Wait a minute. The world ignores, remaining ambivalent, whether we’re smiling or not.
This is not to say there is not value in smiles; they are worthwhile if they do nothing more than brighten a few lives in our own little world. Even slight grins help, and they buy a few seconds while we’re trying to think what to say next.
Such instruction is helpful to grandparents. A current example is provided by Dr. Lanny Hall, Chancellor of Hardin-Simmons University. A while back, he told his 12-year-old granddaughter a joke that would result in her aisle-rolling.
The chiseled-in-stone expression on Ada McCutchen’s face didn’t change, however. Dr. Hall asked if she thought it was funny. Bad idea! Her blank face “spoke” boldly, clearly indicating a “zero” response on her applause meter. He should have known it was an in-your-face response, better than pie-in-the-face, but just barely.
“You know what I think is funny, Poppy?
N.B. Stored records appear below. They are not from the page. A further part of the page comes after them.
(* ===== verification/Archive.v ===== *)
(** * apps/admin: what a backup archive may contain

    main.rs: [BACKUP_MANIFEST], [is_allowed_backup_path],
    [normalized_archive_path] and [extract_validated_backup].  An archive is
    what the tar crate reads of it, entry by entry, with the outcome of its
    [unpack_in]; the staging directory is a map from paths to what was
    extracted there. *)

From S2P Require Import Prelude Strs.
From Stdlib Require Import Ascii.

Module Archive.

(** ** Paths *)

(** [std::path::Component] on Unix. *)
Inductive component := RootDir | CurDir | ParentDir | Normal (part : string).

Definition piece_components (piece : string) : list component :=
  if String.eqb piece "" || String.eqb piece "." then [] else if String.eqb piece ".." then [ParentDir] else [Normal piece].
Definition leading_components (s : string) (pieces : list string) : list component :=
  if String.prefix "/" s then [RootDir]
  else match pieces with first :: _ => if String.eqb first "." then [CurDir] else [] | [] => [] end.
(** [Path::components]. *)
Definition components (s : string) : list component :=
  let pieces := split_on (ascii_of_nat 47) s in leading_components s pieces ++ flat_map piece_components pieces.
(** After the local half succeeds the running configuration is proven to hold
    the in-memory slots. *)
Lemma tick_local_inv cfg e p w p' w' r :
  tick_local cfg e p w = (p', w', r) -> pool_inv p w ->
  pool_inv p' w' /\ (is_ok r = true -> applied (state p') = true /\ applied_this_process p' = true)
  /\ sent w' = sent w.
Proof.
  unfold tick_local. intros H0 Hinv.
  destruct (plan _ _ _ _ _ _ _) as [st ch] eqn:Ep.
  assert (Hst := plan_sorted _ _ _ _ _ _ _ _ _ Ep).
  destruct (if ch then save _ _ _ else _) as [w1 r1] eqn:Es.
  assert (Hw1 : live w1 = live w /\ sent w1 = sent w).
  { destruct ch; [unfold save in Es; destruct (save_planned e)|]; by simplify_eq. }
  assert (Hinv1 : pool_inv (set_state p st) w1).
  { intros Ha Hp. cbn [state set_state applied_this_process] in *.
    destruct ch; [apply plan_changed in Ep as [Ep _]; congruence|].
    apply plan_unchanged_id in Ep as [Hsl Hap]. rewrite Hap in Ha.
    destruct (Hinv Ha Hp) as [Hso (l & Hl & Hm)]. cbn [slots] in Hsl.
    rewrite sort_by_key_id in Hsl by done. split; [done|].
    exists l. rewrite (proj1 Hw1). split; [done|]. unfold vpn_admin_input in *. by rewrite Hsl. }
  destruct r1 as [|x]; [|simplify_eq; split; [done|]; split; [done|apply Hw1]].
  destruct (negb _ || negb _) eqn:Eb.
  - destruct (apply e (set_state p st) w1) as [[p2 w2] r2] eqn:Ea.
    assert (Hap : pool_inv p2 w2 /\ (is_ok r2 = true -> applied (state p2) = true
      /\ applied_this_process p2 = true) /\ sent w2 = sent w1).
    { unfold apply in Ea. destruct (apply_reply e) as [parsed|].
      2:{ simplify_eq. split; [|done]. intros Ha Hp. cbn [state set_state applied_this_process] in *.
          rewrite Ha, Hp in Eb. discriminate. }
      destruct (negb (bool_decide _)) eqn:El.
      { simplify_eq. split; [|done]. intros Ha Hp. cbn [state set_state applied_this_process] in *.
          rewrite Ha, Hp in Eb. discriminate. }
      unfold save in Ea. destruct (save_applied e); simplify_eq; cbn [state applied_this_process sent];
        (split; [|done]); intros _ _; (split; [done|]); eexists; done. }
    destruct Hap as (H1 & H2 & H3). rewrite (proj2 Hw1) in H3.
    destruct r2; simplify_eq; auto.
  - simplify_eq. split; [done|]. split; [|tauto]. intros _. apply orb_false_iff in Eb as [E1 E2].
    split; by apply negb_false_iff.
Qed.

Lemma tick_sync_inv cfg e p w p' w' r :
  tick_sync format3339 parse3339 cfg e p w = (p', w', r) ->
  pool_inv p w ->
  pool_inv p' w' /\ live w' = live w /\ (sent w' = sent w \/ sent w' = slots (state p) :: sent w).
Proof.
  unfold tick_sync. intros E Hinv.
  destruct (sync_body _ _ _ _ _) as [body|]; [|by simplify_eq; auto].
  destruct (sync_reply e) as [resp|]; [|by simplify_eq; auto].
  destruct (absorb_sync_response _ _ _) as [[st view]|] eqn:Ea; [|by simplify_eq; auto].
  destruct (adopt_extensions _ _ _ _ _) as [st2 n] eqn:Ex.
  assert (Hinv' : forall d, pool_inv {| state := st2; remote := Some view; obfs_password := obfs_password p;
    obfs_reported := d; applied_this_process := applied_this_process p |} w).
  { intros d Hap Hpr. cbn [state applied_this_process] in *.
    destruct (adopt_applied _ _ _ _ _ _ _ Ex Hap) as [Hap1 Hsl].
    destruct (absorb_credentials _ _ _ _ Ea) as (Hap2 & Hcr & Hms). rewrite Hap2 in Hap1.
    destruct (Hinv Hap1 Hpr) as [Hs (l & Hl & Hm)]. rewrite Hsl. split.
    - by apply (sorted_of_map (slots (state p))).
    - exists l. split; [done|]. rewrite Hm, <- Hcr. unfold vpn_admin_input. by rewrite Hsl. }
  destruct (bool_decide (st2 = state p)); [|unfold save in E; destruct (save_synced e)];
    simplify_eq; cbn [live sent]; (split; [|auto]); intros Hap Hpr; apply (Hinv' _ Hap Hpr).
Qed.

End TickLemmas.

Section TickTheorems.
Context {V : Type} `{HJ : JsonOps V}.
Context (format3339 : Z -> option string) (parse3339 : string -> option Z).

(** A sequence of ticks, whatever each of them returned. *)
Fixpoint run (cfg : Config) (es : list (Env (V := V))) (p : Pool) (w : World) : Pool * World :=
  match es with
  | [] => (p, w)
  | e :: es' => let '(p', w', _) := tick format3339 parse3339 cfg e p w in run cfg es' p' w'
  end.

Lemma tick_inv cfg e p w p' w' r :
  tick format3339 parse3339 cfg e p w = (p', w', r) -> pool_inv p w ->
  pool_inv p' w'
  /\ (sent w' = sent w \/ exists s, sent w' = slots s :: sent w /\ proven s w').
Proof.
  unfold tick. intros E Hinv. destruct (tick_local cfg e p w) as [[p1 w1] r1] eqn:El.
  destruct (tick_local_inv _ _ _ _ _ _ _ El Hinv) as (Hinv1 & Hok & Hs1).
  destruct r1 as [dirty|]; [|by simplify_eq; auto]. destruct (Hok eq_refl) as [Ha Hp].
  destruct (_ && _); [by simplify_eq; auto|]. destruct (negb _); [by simplify_eq; auto|].
  destruct (tick_sync_inv format3339 parse3339 _ _ _ _ _ _ _ E Hinv1) as (Hinv2 & Hl & Hs).
  split; [done|]. destruct Hs as [->| ->]; [by left|]. rewrite Hs1. right. exists (state p1).
  split; [done|]. destruct (Hinv1 Ha Hp) as [_ (l & Hl1 & Hm)]. exists l. by rewrite Hl.
Qed.

Lemma run_inv cfg es : forall p w p' w',
  run cfg es p w = (p', w') -> pool_inv p w -> pool_inv p' w'.
Proof.
  induction es as [|e es IH]; intros p w p' w' E Hinv; simpl in E; [by simplify_eq|].
  destruct (tick format3339 parse3339 cfg e p w) as [[p1 w1] r1] eqn:Et.
  eapply IH; [done|]. by eapply tick_inv.
Qed.

(** C1: whatever sequence of ticks follows a process start, with saves,
    applies and requests succeeding or failing in any pattern, every slot set
    the agent reports to the control plane is, at that moment, the set the
    running sing-box was last proven to hold: same slots, principals,
    credential ids, secrets and validity windows. *)
Theorem reported_slots_are_live cfg es e p0 w0 p w p' w' r :
  applied_this_process p0 = false -> run cfg es p0 w0 = (p, w) ->
  tick format3339 parse3339 cfg e p w = (p', w', r) ->
  sent w' = sent w
  \/ exists s, sent w' = slots s :: sent w /\ exists l, live w' = Some l
       /\ map credential_of l = map credential_of (vpn_admin_input s).
Proof.
  intros Hp Hrun Ht. eapply tick_inv in Ht as [_ Ht]; [exact Ht|].
  eapply run_inv; [done|]. intros _ Hpr. congruence.
Qed.

(** The state file holds the slots in memory. *)
Definition disk_current (p : Pool) (w : World) : Prop :=
  exists d, disk w = Some d /\ slots d = slots (state p).

(** Persist before apply.  When the state file holds the in-memory slots
    at the start of a tick, then after the local half either it still does,
    whatever the apply and the second save did, or the first save failed and
    the running configuration was not touched. *)
Theorem persist_before_apply cfg e p w p' w' r :
  StronglySorted (fun a b => slot a <= slot b) (slots (state p)) ->
  disk_current p w -> tick_local cfg e p w = (p', w', r) ->
  disk_current p' w' \/ (r = Err SaveFailed /\ live w' = live w /\ disk w' = disk w).
Proof.
  intros Hs (d & Hd & Hsl) E. unfold tick_local in E.
  destruct (plan _ _ _ _ _ _ _) as [st ch] eqn:Ep.
  destruct (if ch then save _ _ _ else _) as [w1 r1] eqn:Es.
  assert (Hcases : (exists d1, disk w1 = Some d1 /\ slots d1 = slots st /\ r1 = Ok tt)
                   \/ (r1 = Err SaveFailed /\ w1 = w)).
  { destruct ch; [unfold save in Es; destruct (save_planned e); simplify_eq; [left|by right]|].
    - by exists st.
    - simplify_eq. left. exists d. apply plan_unchanged_id in Ep as [Hp _]. cbn [slots] in Hp.
      rewrite sort_by_key_id in Hp by done. by rewrite Hp. }
  destruct Hcases as [(d1 & Hd1 & Hs1 & ->)|[-> ->]]; [|simplify_eq; by right].
  left. destruct (negb _ || negb _); [|simplify_eq; by exists d1].
  unfold apply in E. destruct (apply_reply e) as [parsed|]; [|simplify_eq; by exists d1].
  destruct (negb (bool_decide _)); [simplify_eq; by exists d1|].
  unfold save in E. destruct (save_applied e); simplify_eq; [by eexists|by exists d1].
Qed.

End TickTheorems.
That you think you’re funny.”
Surely there are throngs of grandparents who’ve “been-there, done-that.”
I cringed a couple of years ago when my then nine-year-old granddaughter asked my age. “78,” I answered.
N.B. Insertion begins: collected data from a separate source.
(** C2: an accepted external sync makes the user store implement the
    authorization set.  Users it does not own (native leases, probes, legacy
    and operator-managed ones) are kept unchanged and in order; the external
    users that are active at any instant [t] are exactly one per authorization
    of [AuthorizationSet::active_at(t)], with its id, principal and secrets;
    and repeating the sync changes nothing. *)
Theorem external_sync_refines th users input now next ch :
  reconcile_external th users input now = Ok (next, ch) ->
  List.filter (fun u => negb (is_external u)) next = List.filter (fun u => negb (is_external u)) users
  /\ List.filter is_lease_user next = List.filter is_lease_user users
  /\ (forall t u, In u next /\ is_external u = true /\ is_active u t = true <->
        exists a, In a (Authz.active_at input t) /\ u = external_user th users now a)
  /\ (forall th' now', reconcile_external th' next input now' = Ok (next, false)).
Proof.
  intros H. apply reconcile_external_ok in H as (Hv & Hc & (uuids & Hcol & Hu) & Hid & -> & _).
  set (new := map (external_user th users now) (sort_stable cred_leb input)).
  assert (Hown : forall u, In u new -> is_external u = true)
    by (intros u; by apply external_next_owned).
  destruct (Authz.validate_items_of _ Hv) as [Hok Hnd].
  split; [by apply filter_others|]. split.
  { apply filter_disjoint; [|done]. intros u. unfold is_lease_user, is_external. intros Hl.
    destruct (starts_with "cred_" (id u)) eqn:Ec; [|done]. simpl in *.
    apply starts_with_spec in Ec as [x Ex]. rewrite Ex in Hl. simpl in Hl.
    apply starts_with_spec in Hl as [y Ey]. by rewrite Ey. }
  split.
  - intros t u. split.
    + intros (Hin & Hx & Ha). apply in_app_iff in Hin as [Hin|Hin].
      { apply In_filterb in Hin as [_ Hin]. by rewrite Hx in Hin. }
      apply in_map_iff in Hin as (a & <- & Hin). apply In_sort_stable in Hin. exists a. split; [|done].
      rewrite external_user_active in Ha by auto. apply Authz.In_active_at. split; [done|].
      unfold Authz.is_active_at in Ha. b2p. auto.
    + intros (a & Ha & ->). apply Authz.In_active_at in Ha as (Ha & Hr & Hw).
      assert (Hn : In (external_user th users now a) new) by (apply in_map, In_sort_stable; done).
      split; [apply in_app_iff; by right|]. split; [auto|].
      rewrite external_user_active by auto. unfold Authz.is_active_at. rewrite Hr. simpl. lia.
  - intros th' now'. apply reconcile_external_ok. split; [done|]. split; [done|].
    assert (Hold : forall u, In u (List.filter (fun u => negb (is_external u)) users ++ new) ->
      is_external u = false -> In u users).
    { intros u Hin Hx. apply in_app_iff in Hin as [Hin|Hin]; [by apply In_filterb in Hin as [Hin _]|].
      rewrite Hown in Hx; done. }
    split; [exists uuids; split; [done|]; auto|]. split; [auto|].
    rewrite filter_others by done. fold new.
    assert (Hkeep : forall u, In u (List.filter (fun u => negb (is_external u)) users) ->
      is_external u = false) by (intros u Hk; apply In_filterb in Hk as [_ Hk]; by apply negb_true_iff).
    pose proof (external_users_stable th users input now th' now' _ Hown Hnd Hkeep) as Hsame.
    fold new in Hsame.
    rewrite Hsame. split; [done|]. by rewrite bool_decide_true.
Qed.

(** ** Lease slots *)

(** The authorization a slot with full metadata stands for. *)
Definition slot_auth (s : LeaseSlotInput) : option Authz.Authorization :=
  match s_principal_id s, s_credential_id s, s_class s, s_valid_from s with
  | Some p, Some c, Some k, Some from =>
      Some {| Authz.principal_id := p; Authz.credential_id := c; Authz.class := k;
              Authz.valid_from := from; Authz.valid_until := s_expires_at s;
              Authz.revoked := s_revoked s; Authz.vless_uuid := Some (s_vless_uuid s);
              Authz.hysteria2_password := Some (s_hysteria2_password s) |}
  | _, _, _, _ => None
  end.

Lemma check_slot_auth seen s o : check_slot seen s = Ok o -> o = slot_auth s.
Proof.
  unfold check_slot, slot_auth. intros H. repeat case_scrut; simplify_eq; done.
Qed.

Lemma check_slots_auth seen l auths : check_slots seen l = Ok auths -> auths = omap slot_auth l.
Proof.
  revert seen auths. induction l as [|s l IH]; intros seen auths H; simpl in H; [by simplify_eq|].
  destruct (check_slot seen s) as [o|] eqn:E; cbn [result_bind] in H; [|discriminate].
  destruct (check_slots _ l) as [rest|] eqn:El; cbn [result_bind] in H; [|discriminate].
  apply check_slot_auth in E. apply IH in El. simplify_eq. cbn. by destruct (slot_auth s).
Qed.

(** What the agent sends: full metadata, native class. *)
Definition native_slot (s : LeaseSlotInput) : Prop :=
  exists a, slot_auth s = Some a /\ Authz.class a = Authz.Native.

Lemma native_slot_fields s a : slot_auth s = Some a ->
  slot_user_id s = Authz.credential_id a /\ s_credential_id s = Some (Authz.credential_id a)
  /\ s_principal_id s = Some (Authz.principal_id a)
  /\ s_valid_from s = Some (Authz.valid_from a) /\ s_expires_at s = Authz.valid_until a
  /\ s_revoked s = Authz.revoked a.
Proof.
  unfold slot_auth, slot_user_id. intros H. repeat case_scrut; simplify_eq; done.
Qed.

Lemma lease_user_id_eq th users now s : id (lease_user th users now s) = slot_user_id s.
Proof.
  unfold lease_user. cbn [id]. destruct (find_user _ _) as [u|] eqn:E; [|done].
  unfold find_user in E. apply List.find_some in E as [_ E]. by b2p.
Qed.

Lemma reconcile_leases_inv th users input now next ch :
  reconcile_leases th users input now = Ok (next, ch) ->
  Authz.validate (omap slot_auth input) = Ok tt
  /\ next = List.filter (fun u => negb (is_lease_user u)) users
            ++ map (lease_user th users now) (sort_by_key slot input)
  /\ ch = negb (bool_decide (next = users)).
Proof.
  unfold reconcile_leases. intros H. case_if; [discriminate|].
  destruct (check_slots [] input) as [auths|] eqn:Ec; cbn [result_bind] in H; [|discriminate].
  destruct (Authz.validate auths) as [[]|] eqn:Ev; cbn [map_err result_bind] in H; [|discriminate].
  apply check_slots_auth in Ec as ->. repeat case_if; try discriminate. injection H as <- <-. done.
Qed.

(** The guards a repeated sync meets again. *)
Lemma reconcile_leases_again th users input now next ch th' now' users' :
  reconcile_leases th users input now = Ok (next, ch) ->
  (forall u, In u users' -> is_lease_user u = false -> In u users) ->
  reconcile_leases th' users' input now' =
    let n' := List.filter (fun u => negb (is_lease_user u)) users'
              ++ map (lease_user th' users' now') (sort_by_key slot input) in
    Ok (n', negb (bool_decide (n' = users'))).
Proof.
  unfold reconcile_leases. intros H Hu. destruct (MAX_SLOTS <? _); [discriminate|].
  destruct (check_slots [] input) as [auths|]; cbn [result_bind] in *; [|discriminate].
  destruct (Authz.validate auths) as [[]|]; cbn [map_err result_bind] in *; [|discriminate].
  destruct (negb (length _ =? length input)%nat); [discriminate|].
  destruct (existsb _ users) eqn:E in H; [discriminate|].
  match goal with |- context [existsb ?f users'] => replace (existsb f users') with false; [done|] end.
  symmetry. apply existsb_false_iff. intros u Hin. rewrite existsb_false_iff in E.
  destruct (is_lease_user u) eqn:El; [done|].
  specialize (E u (Hu u Hin El)). by rewrite El in E.
Qed.

Lemma native_ids l : (forall s, In s l -> native_slot s) ->
  map slot_user_id l = map Authz.credential_id (omap slot_auth l).
Proof.
  induction l as [|s l IH]; intros Hn; [done|].
  destruct (Hn s (or_introl eq_refl)) as (a & Ha & _). cbn. rewrite Ha. cbn.
  rewrite (proj1 (native_slot_fields _ _ Ha)). f_equal. apply IH. intros; apply Hn; by right.
Qed.

Section LeaseSync.
Context (th : string -> string) (users : list CompatUser) (input : list LeaseSlotInput) (now : Z).
Context (Hnative : forall s, In s input -> native_slot s).
Context (Hval : Authz.validate (omap slot_auth input) = Ok tt).
(** No user the lease pool does not own has the id of a slot's credential. *)
Context (Hclash : forall u s, In u users -> is_lease_user u = false -> In s input ->
  s_credential_id s <> Some (id u)).

Lemma slot_item_ok s : In s input ->
  exists a, slot_auth s = Some a /\ Authz.class a = Authz.Native /\ Authz.item_ok a.
Proof using Hnative Hval.
  intros Hs. destruct (Hnative s Hs) as (a & Ha & Hc). exists a. split; [done|]. split; [done|].
  apply Authz.validate_items_of in Hval as [Hok _]. apply Hok. apply In_filter_map. eauto.
Qed.

Lemma lease_user_owned s : In s input -> is_lease_user (lease_user th users now s) = true.
Proof using Hnative Hval.
  intros Hs. destruct (slot_item_ok s Hs) as (a & Ha & Hc & [_ Hcr Hp _ _]).
  destruct (native_slot_fields _ _ Ha) as (Hi & _ & Hn & _). unfold is_lease_user.
  rewrite lease_user_id_eq, Hi, (Authz.validate_id_prefix _ _ _ Hcr). unfold lease_user. cbn [name].
  rewrite Hn. rewrite Hc in Hp. rewrite Hp. apply orb_true_r.
Qed.

Lemma lease_user_active s a t : In s input -> slot_auth s = Some a ->
  is_active (lease_user th users now s) t = Authz.is_active_at a t.
Proof using Hnative Hval.
  intros Hs Ha. destruct (slot_item_ok s Hs) as (a' & Ha' & _ & [_ Hcr _ _ _]). simplify_eq.
  destruct (native_slot_fields _ _ Ha) as (Hi & _ & _ & Hf & He & Hr). unfold is_active.
  rewrite lease_user_id_eq, Hi, (Authz.validate_id_prefix _ _ _ Hcr). unfold lease_user.
  cbn [enabled created_at expires_at]. by rewrite Hf, He, Hr.
Qed.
“Did you start at one?” she wanted to know.
Ordinary people often reach pinnacles of success by clinging always to optimism, even when dealt bad hands.
I never knew a more consistent optimist and effective pastor than the late Rev. Miller Robinson, a beloved West Texas pastor who “forged on” despite the constant pain of rheumatoid arthritis during most of his adult life.
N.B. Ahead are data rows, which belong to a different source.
(** What a document says about users. *)
Lemma render_congr b64 dep us us' r hy t :
  Server.projected us' = Server.projected us ->
  map (Server.vless_user (V := V)) (Server.authorized_grants us' t) = map Server.vless_user (Server.authorized_grants us t) ->
  map (Server.hysteria_user (V := V)) (Server.authorized_grants us' t) = map Server.hysteria_user (Server.authorized_grants us t) ->
  Server.probe_principals us' t = Server.probe_principals us t ->
  Server.hairpin_principals us' t = Server.hairpin_principals us t ->
  Server.exit_principal_ids dep us' t = Server.exit_principal_ids dep us t ->
  Server.render_server_config_for_deployment (V := V) b64 dep us' r hy t = Server.render_server_config_for_deployment b64 dep us r hy t.
Proof.
  intros H1 H2 H3 H4 H5 H6. unfold Server.render_server_config_for_deployment. rewrite H1.
  assert (Hc : forall p, Server.render_singbox_server_config (V := V) us' r hy p t = Server.render_singbox_server_config us r hy p t).
  { intros p. unfold Server.render_singbox_server_config, Server.vless_inbound, Server.hysteria_inbound. by rewrite H2, H3. }
  rewrite Hc. unfold Server.render_exit, Server.render_relay, Server.relay_rules, Server.apply_exit_loopback_selftest_exception,
    Server.apply_probe_user_confinement. by rewrite H4, H5, H6.
Qed.

Definition authorized_of (u : CompatUser) (t : Z) : list CredentialGrant :=
  List.filter (fun g => grant_is_authorized g t) (effective_grants u).
(** What the document takes from a grant. *)
Definition material (g : CredentialGrant) : string * string * string := (principal_id g, vless_uuid g, hysteria2_password g).

Lemma expiry_material e u t :
  t < i64_max -> is_active u t = true -> is_active (set_expires_at e u) t = true ->
  map material (authorized_of (set_expires_at e u) t) = map material (authorized_of u t).
Proof.
  intros Ht. unfold is_active, authorized_of, effective_grants. cbn [expires_at set_expires_at credentials id enabled created_at].
  destruct (credentials u); [|done]. rewrite !andb_true_iff. intros [_ H1] [_ H2].
  unfold grant_is_authorized, is_revoked_at. cbn [revoked_at valid_from valid_until List.filter u_vless_uuid set_expires_at].
  assert (Hu : (t <? match expires_at u with Some x => x | None => i64_max end) = true) by (destruct (expires_at u); [done|by apply Z.ltb_lt]).
  assert (He : (t <? match e with Some x => x | None => i64_max end) = true) by (destruct e; [done|by apply Z.ltb_lt]).
  rewrite Hu, He. by destruct (negb false && _ && true).
Qed.
(** What an error of a static revision leaves.  [committed s] is the text to go
    back to; an error before anything was staged leaves the file alone, unless
    it came from going back to the text of an interrupted revision. *)
Definition failure_left (bytes : string) (s : St) (e : revision_error) (s' : St) : Prop :=
  match e with
  | StaticFailed _ toml_restored _ _ => (if toml_restored then file_text config_path s' else file_text bak s') = committed s
  | StampNotRecorded _ => exists text rv, committed s = Some text /\ StaticRevision.parse_static_revision de bytes = Ok rv /\
      match StaticRevision.plan_static_revision b64_decode toml_config toml_table toml_print normalized text rv with
      | Ok StaticRevision.Unchanged => file_text config_path s' = Some text
      | Ok (StaticRevision.Changed candidate_text _) => file_text config_path s' = Some candidate_text /\ file_text bak s' = Some text
      | Err _ => False
      end
  | _ => file_text bak s = None -> file_text config_path s' = file_text config_path s
  end.

Lemma plain_left bytes s e s' text :
  plain_error e -> committed s = Some text -> file_text config_path s' = Some text -> failure_left bytes s e s'.
Proof. intros He Hc H1. unfold committed in Hc. destruct e; try done; intros Hb; rewrite Hb in Hc; congruence. Qed.
Lemma kept_left bytes s e s' text rv ct c :
  committed s = Some text -> StaticRevision.parse_static_revision de bytes = Ok rv ->
  StaticRevision.plan_static_revision b64_decode toml_config toml_table toml_print normalized text rv = Ok (StaticRevision.Changed ct c) ->
  kept text (Some ct) e s' -> failure_left bytes s e s'.
Proof.
  intros Hc Hp Hpl Hk. destruct (plain_error_dec e) as [He|He]; [eapply plain_left; [done..|by destruct e]|].
  destruct e; try done; simpl in *; [exists text, rv; by rewrite Hpl|rewrite Hc; by case_match].
Qed.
Doctors at Temple’s Scott and White Hospital diagnosed the terrible disease when he was in his late 20s. “I’m afraid you’ve got the ‘honky-tonk’ disease,” one doctor said. “You’ll wake up every morning with pain in a different joint.”
Who knows? Robinson may have “reconstructed” the wording slightly. Whatever, he enjoyed telling the story in sermons and at banquet lecterns. He was blessed with both “wit and wisdom.” His subtle smile always added to his upbeat nature.
He was never visibly preoccupied with his own health issues. Instead, Robinson was all about “thee and thine,” and never “me and mine.”
The pastor had a clever response when grateful folks at Snyder’s Colonial Hill Baptist Church gave him and wife Sandra the parsonage during his 32-year ministry there. He lamented that he had little time to properly thank them. “I have to hurry on down to the courthouse to make sure the home isn’t valued too high on the tax rolls,” he said.
Part of the appeal of southern gospel quartets is their apparent happiness, despite their inescapable challenge of travelling long distances between concerts. They, too, are augmented by laughter, smiles and funny stories between songs.
They had a twin-bill of quartets a while back in Cleburne. On stage were The Blackwood Brothers, now “at it” for 84 years, and The Inspirationals, a family that started back in the 1950s.
“In the early going, we were travelling in vans while the ‘higher rollers’ were in fancy big rigs,” said Bob Wills, long identified with The Inspirationals.
They learned that a bus would be offered at an auction.
It was a “junker,” but better than their old vans. The Inspirationals made a modest bid. It was the only one, so the auctioneer took it off the block, moving on to other items. Wills, noticing the bus’s diesel engine was left running, feared this could cause great damage. So, he turned off the diesel switch.
As the group was leaving, the auctioneer invited the men to return. “The old engine has stopped and it won’t start. If you guys want the old bus, you can have it for free.” They did, and it served them for several years.